Dear Smiley: We moved to the Left Coast almost three years ago to be with our grandchildren, having spent the first 69 years in South Louisiana and the last 48 of those in Baton Rouge.
We really enjoy it here, but the things I really miss are:
1. My camp in Cocodrie.
2. Boiled crawfish.
3. LSU football and other LSU sports.
4. The Advocate!
We are a suburb of Tacoma and the Tacoma News Tribune is a good paper, but not up to the quality of The Advocate.
The people of Baton Rouge do not appreciate The Advocate until they move away.
We’ve traveled a lot around the U.S. and have read many daily newspapers, and believe me, The Advocate is the best newspaper in the nation.
Be proud of your paper …
KARL J. PIZZOLATTO, M.D.
Dear Smiley: In your recent item titled “Explosive Topic,” you quoted an Aggie joke by a William Lewis.
I want to go on record to say that this was not submitted by me.
I am a loyal Tiger who enjoys Aggie jokes but no longer tells them.
The reason for this is that my grandson, William C. Lewis, is a dedicated Texas Aggie student, cadet and band member.
It became clear, soon after he became an Aggie, that he saw no humor in such jokes.
He has this attitude even though he is a descendent of three generations of LSU Tigers.
I guess his Texas high school must have brainwashed him.
WILLIAM H. LEWIS
Dear Smiley: I am a new vendor at the Red Stick Farmer’s Market in downtown Baton Rouge, and I was amazed by the high volume of traffic lights in that area.
I was also impressed that the synchronization process allowed me to spend a little time with each one.
Dear Kenny: Yes, that’s our city’s “See Baton Rouge” program, which allows visitors to view our attractions as they wait for the traffic light to change.
Dear Smiley: I was an orthopedic resident at Charity Hospital in the ’50s.
One of our clinical instructors was Dr.

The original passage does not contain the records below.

(** A round on the board [GameApi.fetchBoard] draws from
    [GameApi.sample_draws], with one winning cell revealed. *)
Definition sample_round : list Event :=
  [InitializeGame; Settle (Some sample_game); FlipCell (mkPos 0 0)].

(** What the footer shows for a game state. *)
Definition GameFooter (g : GameState) : list bool * PrizeInfo :=
  (tierAchievements (currentCoins g),
   nextPrizeInfo (gameStatus g) (gameProgress (gameStatus g) (board g))
     (currentCoins g) (amountPerWin g)).

(** ** The board's cells *)

Lemma layout_rows b :
  Forall (fun r => Z.of_nat (length r) = BOARD_SIZE) (layout b) ->
  Forall (fun cells => length cells = 3%nat) b.
Proof.
  unfold layout, BOARD_SIZE. intros H. apply Forall_fmap in H.
  eapply list.Forall_impl; [exact H|]. intros cells. simpl. rewrite length_fmap. lia.
Qed.

Lemma board_ok_rows b :
  board_ok b -> layout b <> [] -> Forall (fun cells => length cells = 3%nat) b /\ length b = 3%nat.
Proof.
  intros [Hnil|[[Hlen Hrows] _]] Hne; [done|]. split; [by apply layout_rows|].
  unfold layout, BOARD_SIZE in Hlen. rewrite length_fmap in Hlen. lia.
Qed.

Lemma board_ok_cells b : board_ok b -> (length (concat b) <= 9)%nat.
Proof.
  intros Hok. destruct (decide (layout b = [])) as [Hnil|Hne].
  - unfold layout in Hnil. apply fmap_nil_inv in Hnil as ->. simpl. lia.
  - destruct (board_ok_rows b Hok Hne) as [Hrows Hlen].
    rewrite (length_concat_rows _ 3 Hrows), Hlen. lia.
Qed.

Lemma found_count_le b : (found_count b <= length (concat b))%nat.
Proof. apply length_filter. Qed.

Lemma board_get_Some b p cell :
  board_get b p = Some cell ->
  0 <= row p /\ 0 <= col p /\
  exists cells, b !! Z.to_nat (row p) = Some cells /\ cells !! Z.to_nat (col p) = Some cell.
Proof.
  unfold board_get, js_index. destruct (Z.leb_spec 0 (row p)); [|done].
  destruct (b !! _) as [cells|]; simpl; [|done].
  destruct (Z.leb_spec 0 (col p)); [|done]. eauto.
Qed.

(** Revealing a hidden winning cell counts one more found. *)
Lemma found_count_reveal_at b p cell :
  Forall (fun cells => length cells = 3%nat) b -> board_get b p = Some cell ->
  isWinning cell = true -> isRevealed cell = false ->
  found_count (reveal_at b p) = S (found_count b).
Proof.
  intros Hrows Hget Hw Hr. pose proof (board_get_Some _ _ _ Hget) as (_ & _ & cells & Hrow & Hcell).
  assert (Z.to_nat (col p) < 3)%nat.
  { apply lookup_lt_Some in Hcell. rewrite list.Forall_forall in Hrows.
    rewrite <- (Hrows cells) by (eapply list_elem_of_lookup_2; eauto). done. }
  unfold found_count. rewrite (reveal_at_alter _ _ _ Hget), (concat_alter_insert _ 3) by done.
  apply (filter_length_insert _ _ _ cell).
  - by eapply concat_lookup_rows.
  - rewrite Hw, Hr. discriminate.
  - unfold reveal_cell. simpl. by rewrite Hw.
Qed.

(** Revealing more cells does not lower the count. *)
Lemma found_count_mono b b' : reveal_le b b' -> (found_count b <= found_count b')%nat.
Proof.
  intros Hle. apply (filter_length_Forall2 _ (fun c c' => isWinning c' = isWinning c /\
    id c' = id c /\ (isRevealed c = true -> isRevealed c' = true))).
  - intros c c' (Hw & _ & Hr) Hc. apply andb_prop in Hc as [Hc1 Hc2].
    rewrite Hw, Hr by done. by rewrite Hc1.
  - by apply Forall2_concat_rows.
Qed.

Lemma concat_layout b : concat (layout b) = isWinning <$> concat b.
Proof. unfold layout. induction b as [|cells b IH]; csimpl; [done|]. by rewrite fmap_app, IH. Qed.

(** The winning cells and the mines make up the board. *)
Lemma winning_count_mines (l : list Cell) :
  (length (filter (fun cell => isWinning cell = true) l) + count_false (isWinning <$> l))%nat =
  length l.
Proof.
  unfold count_false. induction l as [|cell l IH]; [done|]. csimpl. rewrite !filter_cons.
  destruct (isWinning cell); repeat case_decide; csimpl; try congruence; lia.
Qed.

(** [gameProgress] counts [found_count] winning cells found. *)
Lemma gameProgress_counts st b :
  st <> IDLE -> b <> [] ->
  gameProgress st b =
    let t := Z.of_nat (length (filter (fun cell => isWinning cell = true) (concat b))) in
    mkProgress (Z.of_nat (found_count b)) t (Z.max 0 (t - Z.of_nat (found_count b))).
Proof.
  intros Hst Hb. unfold gameProgress. rewrite bool_decide_eq_false_2 by done.
  rewrite bool_decide_eq_false_2; [done|]. by intros ?%nil_length_inv.
Qed.

Lemma found_le_winning b :
  (found_count b <= length (filter (fun cell => isWinning cell = true) (concat b)))%nat.
Proof. apply filter_length_impl. intros cell ?%andb_prop. tauto. Qed.

(** ** The coins of a round stay small *)

Lemma coins_bound_start g : coins_bound g -> coins_bound (initializeGame_start g).
Proof. unfold coins_bound, initializeGame_start. intros. z_cases; simpl; lia. Qed.

Lemma coins_bound_flip p h h' :
  footer_inv (gameState h) -> flipCell p h = inr h' -> coins_bound (gameState h').
Proof.
  intros [Hg (Ha & Hc)] Hflip.
  destruct (decide (gameStatus (gameState h) = PLAYING)) as [Hst|Hst];
    [|unfold flipCell, status_is in Hflip; rewrite bool_decide_eq_false_2 in Hflip by done;
      injection Hflip as <-; split; assumption].
  rewrite flipCell_playing in Hflip by done.
  destruct (board_get _ p) as [cell|] eqn:Hget; [|discriminate].
  destruct (isRevealed cell) eqn:Hr; [injection Hflip as <-; split; assumption|].
  destruct (isWinning cell) eqn:Hw; injection Hflip as <-; unfold coins_bound; simpl; [|lia].
  destruct Hg as (_ & _ & _ & _ & Hok & Hplay).
  destruct (board_ok_rows _ Hok (Hplay Hst)) as [Hrows _].
  rewrite (found_count_reveal_at _ _ _ Hrows Hget Hw Hr). lia.
Qed.

Lemma footer_inv_step `{BP : BoardProvider} e s s' :
  event_ok e -> footer_inv (gameState (hook s)) -> sys_step e s = Some s' ->
  footer_inv (gameState (hook s')).
Proof.
  intros Hok Hinv Hs. split; [eapply game_inv_step; [exact Hok | apply Hinv | exact Hs]|].
  pose proof Hinv as [Hg Hb]. pose proof Hb as (Ha & Hc).
  destruct e; simpl in Hs.
  - inv_some. by apply coins_bound_start.
  - destruct (inflight s); inv_some. destruct result as [gd|]; unfold coins_bound; simpl; [|lia].
    destruct (event_ok_settle_wf _ Hok gd eq_refl) as (_ & _ & _ & Hamt).
    unfold BASE_AMOUNT_PER_WIN in Hamt. lia.
  - destruct (flipCell position (hook s)) eqn:Hf; inv_some. by eapply coins_bound_flip.
  - inv_some. unfold initiateCashOut. by destruct (canCashOut _).
  - inv_some. unfold coins_bound. simpl.
    pose proof (found_count_mono _ _ (reveal_le_revealAllCells (board (gameState (hook s))))).
    lia.
  - inv_some. done.
  - inv_some. done.
  - destruct (timers s); inv_some. by apply coins_bound_start.
  - inv_some. exact Hb.
  - inv_some. unfold coins_bound, resetGame, initialGameState, BASE_AMOUNT_PER_WIN. simpl. lia.
Qed.

Lemma footer_inv_reachable `{BP : BoardProvider} s :
  reachable s -> footer_inv (gameState (hook s)).
Proof.
  induction 1 as [|e s s' Hr IH Hok Hstep].
  - split; [apply game_inv_initial|].
    unfold coins_bound, initialSys, initialHook, initialGameState, BASE_AMOUNT_PER_WIN. simpl. lia.
  - by eapply footer_inv_step.
Qed.

(** Every reachable state holds at most 135 coins, on at most 9 cells. *)
Lemma reachable_coins `{BP : BoardProvider} s :
  reachable s ->
  let g := gameState (hook s) in
  10 <= amountPerWin g <= 15 /\ 0 <= currentCoins g <= 135 /\ (length (concat (board g)) <= 9)%nat.
Proof.
  intros Hr. destruct (footer_inv_reachable _ Hr) as [(_ & _ & _ & _ & Hok & _) (Ha & Hc)].
  pose proof (found_count_le (board (gameState (hook s)))). pose proof (board_ok_cells _ Hok).
  simpl. lia.
Qed.

(** ** The next-prize box *)

(** Look up one entry of a table of checks over two integer ranges. *)
Lemma forallb_seqZ2 (f : Z -> Z -> bool) (c0 n0 a0 n1 c a : Z) :
  forallb (fun c => forallb (fun a => f c a) (seqZ a0 n1)) (seqZ c0 n0) = true ->
  c0 <= c < c0 + n0 -> a0 <= a < a0 + n1 -> f c a = true.
Proof. intros Ht Hc Ha. exact (forallb_seqZ _ _ _ a (forallb_seqZ _ _ _ c Ht Hc) Ha). Qed.

(** The table, evaluated for every coins value up to 135 and every reward
    of [[10, 15]]. *)
Lemma next_tier_table_ok :
  forallb (fun c => forallb (fun a => next_tier_ok c a) (seqZ 10 6)) (seqZ 0 136) = true.
Proof. vm_compute. reflexivity. Qed.

(** With cells remaining, [nextPrizeInfo] is the next tier and the smaller
    of the coins needed and the cells remaining. *)
Lemma nextPrizeInfo_playing f t r c a :
  0 < r ->
  nextPrizeInfo PLAYING (mkProgress f t r) c a =
    match nextTier (currentDollars c) with
    | Some tier =>
        NextTier (tier_amount tier) (js_min (coinsNeeded tier (currentDollars c) a) (js_number r))
    | None => Progress f t
    end.
Proof.
  intros Hr. unfold nextPrizeInfo. cbv beta iota zeta delta [remaining total found].
  replace (r =? 0) with false by lia. replace (0 <? r) with true by lia.
  cbv beta iota. by destruct (nextTier _).
Qed.

Lemma next_tier_at f t c a r :
  0 <= c <= 135 -> 10 <= a <= 15 -> 1 <= r <= 9 ->
  nextPrizeInfo PLAYING (mkProgress f t r) c a = NextTier 75 (js_number r).
Proof.
  intros Hc Ha Hr. rewrite nextPrizeInfo_playing by lia.
  pose proof (forallb_seqZ2 next_tier_ok 0 136 10 6 c a next_tier_table_ok ltac:(lia) ltac:(lia))
    as Hok.
  unfold next_tier_ok in Hok. destruct (nextTier (currentDollars c)) as [tier|]; [|discriminate].
  apply andb_prop in Hok as [H75 Hall]. apply bool_decide_eq_true_1 in H75. rewrite H75.
  rewrite forallb_forall in Hall. specialize (Hall r).
  rewrite <- list_elem_of_In, elem_of_seqZ in Hall. specialize (Hall ltac:(lia)).
  apply bool_decide_eq_true_1 in Hall. by rewrite Hall.
Qed.

Lemma layout_cells b : length (concat (layout b)) = length (concat b).
Proof. by rewrite concat_layout, length_fmap. Qed.

(** ** What the footer shows *)

(** C31: In every state the session reaches, whatever the interleaving, no
    coin tier of the footer is ever lit: a round holds at most 8 winning
    cells of at most 15 coins, far below the 7500 coins ([$75]) of the first
    tier, because [tierAchievements] compares the round's [currentCoins],
    not the bankroll, with the tiers. *)
Theorem footer_tiers_never_lit `{BP : BoardProvider} s :
  reachable s -> tierAchievements (currentCoins (gameState (hook s))) = [false; false; false].
Proof.
  intros Hr. destruct (reachable_coins _ Hr) as (_ & Hc & _).
  unfold tierAchievements, COIN_TIERS. simpl.
  by rewrite !bool_decide_eq_false_2 by lia.
Qed.

(** While a round is [PLAYING] with winning cells left, [nextPrizeInfo]
    is the first tier and the remaining count, at most 9. *)
Lemma next_prize_playing_at `{BP : BoardProvider} s :
  reachable s ->
  let g := gameState (hook s) in
  let p := gameProgress (gameStatus g) (board g) in
  gameStatus g = PLAYING -> 0 < remaining p ->
  remaining p <= 9 /\
  nextPrizeInfo (gameStatus g) p (currentCoins g) (amountPerWin g) =
    NextTier 75 (js_number (remaining p)).
Proof.
  intros Hr g p Hst Hrem. destruct (reachable_coins _ Hr) as (Ha & Hc & Hcells).
  subst p g. rewrite Hst in *.
  destruct (decide (board (gameState (hook s)) = [])) as [Hnil|Hne];
    [rewrite Hnil in Hrem; unfold gameProgress in Hrem; simpl in Hrem; lia|].
  rewrite gameProgress_counts in * by done. simpl in *.
  pose proof (length_filter (fun cell => isWinning cell = true) (concat (board (gameState (hook s))))).
  split; [lia | apply next_tier_at; lia].
Qed.

(** C32: In every state the session reaches, while a round is [PLAYING]
    with winning cells left, the next-prize box reads 'NEXT: $75' and the
    wins needed are exactly the winning cells remaining: the IEEE
    computation [Math.ceil((75 - coins / 100) / (amountPerWin / 100))] is
    always above the remaining count, so [Math.min] returns it. *)
Theorem footer_next_prize_playing `{BP : BoardProvider} s :
  reachable s ->
  let g := gameState (hook s) in
  let p := gameProgress (gameStatus g) (board g) in
  gameStatus g = PLAYING -> 0 < remaining p ->
  nextPrizeInfo (gameStatus g) p (currentCoins g) (amountPerWin g) =
    NextTier 75 (js_number (remaining p)).
Proof. intros Hr g p Hst Hrem. exact (proj2 (next_prize_playing_at s Hr Hst Hrem)). Qed.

Nick Accardo.
During World War II, he had just completed his internship at Charity when he entered the Army.
He was assigned to the 4th Infantry Division as a battalion surgeon.
On D-Day, he was with his troops in the first wave to land on Utah Beach.
Nick was the first physician on the beach.
Later, he was awarded the Silver Star for gallantry in action.
As they were crossing the English Channel in an LST landing craft, a Catholic chaplain held Mass.
Nick said, “Not all of the guys were Catholic, but everybody went to Mass.”
BILL SMITH, M.D.
Dear Smiley: We just returned from a relatively new train trip through the wilds of British Columbia and Alberta.
I guess the best story we heard concerned the owner of a remote farm.
Seems he didn’t appreciate the train blowing its whistle as it passed the edge of his property.
So he indicated his displeasure by standing at the tracks — in the buff.
Now, in fairness to the train engineer, the farm was at the end of a blind curve with tunnel, and the whistle was simply a warning to anything on the tracks ahead.
But the nudist marauder was causing quite a row in the clientele, so the engineer eventually decided to slow down enough to eliminate the need for his whistle.
I guess you could classify this as the power of wireless communication.
Dear Smiley: I got retired way before I wanted to, so I had my eye open for another job.
I saw a sign at a south Louisiana drive-in restaurant that said, “If you are over 16 and know how to skate, we have a job for you.”
Dear Smiley: No matter how far we travel, its seems we always run into an LSU fan.
My wife and I just returned from our first trip to Yellowstone National Park.
As we were watching Old Faithful, I noticed a lady next to me with an LSU jacket.
I immediately asked her where in Louisiana was she from.
Her response was that she was not from Louisiana, but that she loves purple and gold and the jacket was on sale.
Does that count as an LSU fan?
Dear Jody: Only if she hates crimson and white. (Do I really have to tell you who has those colors?)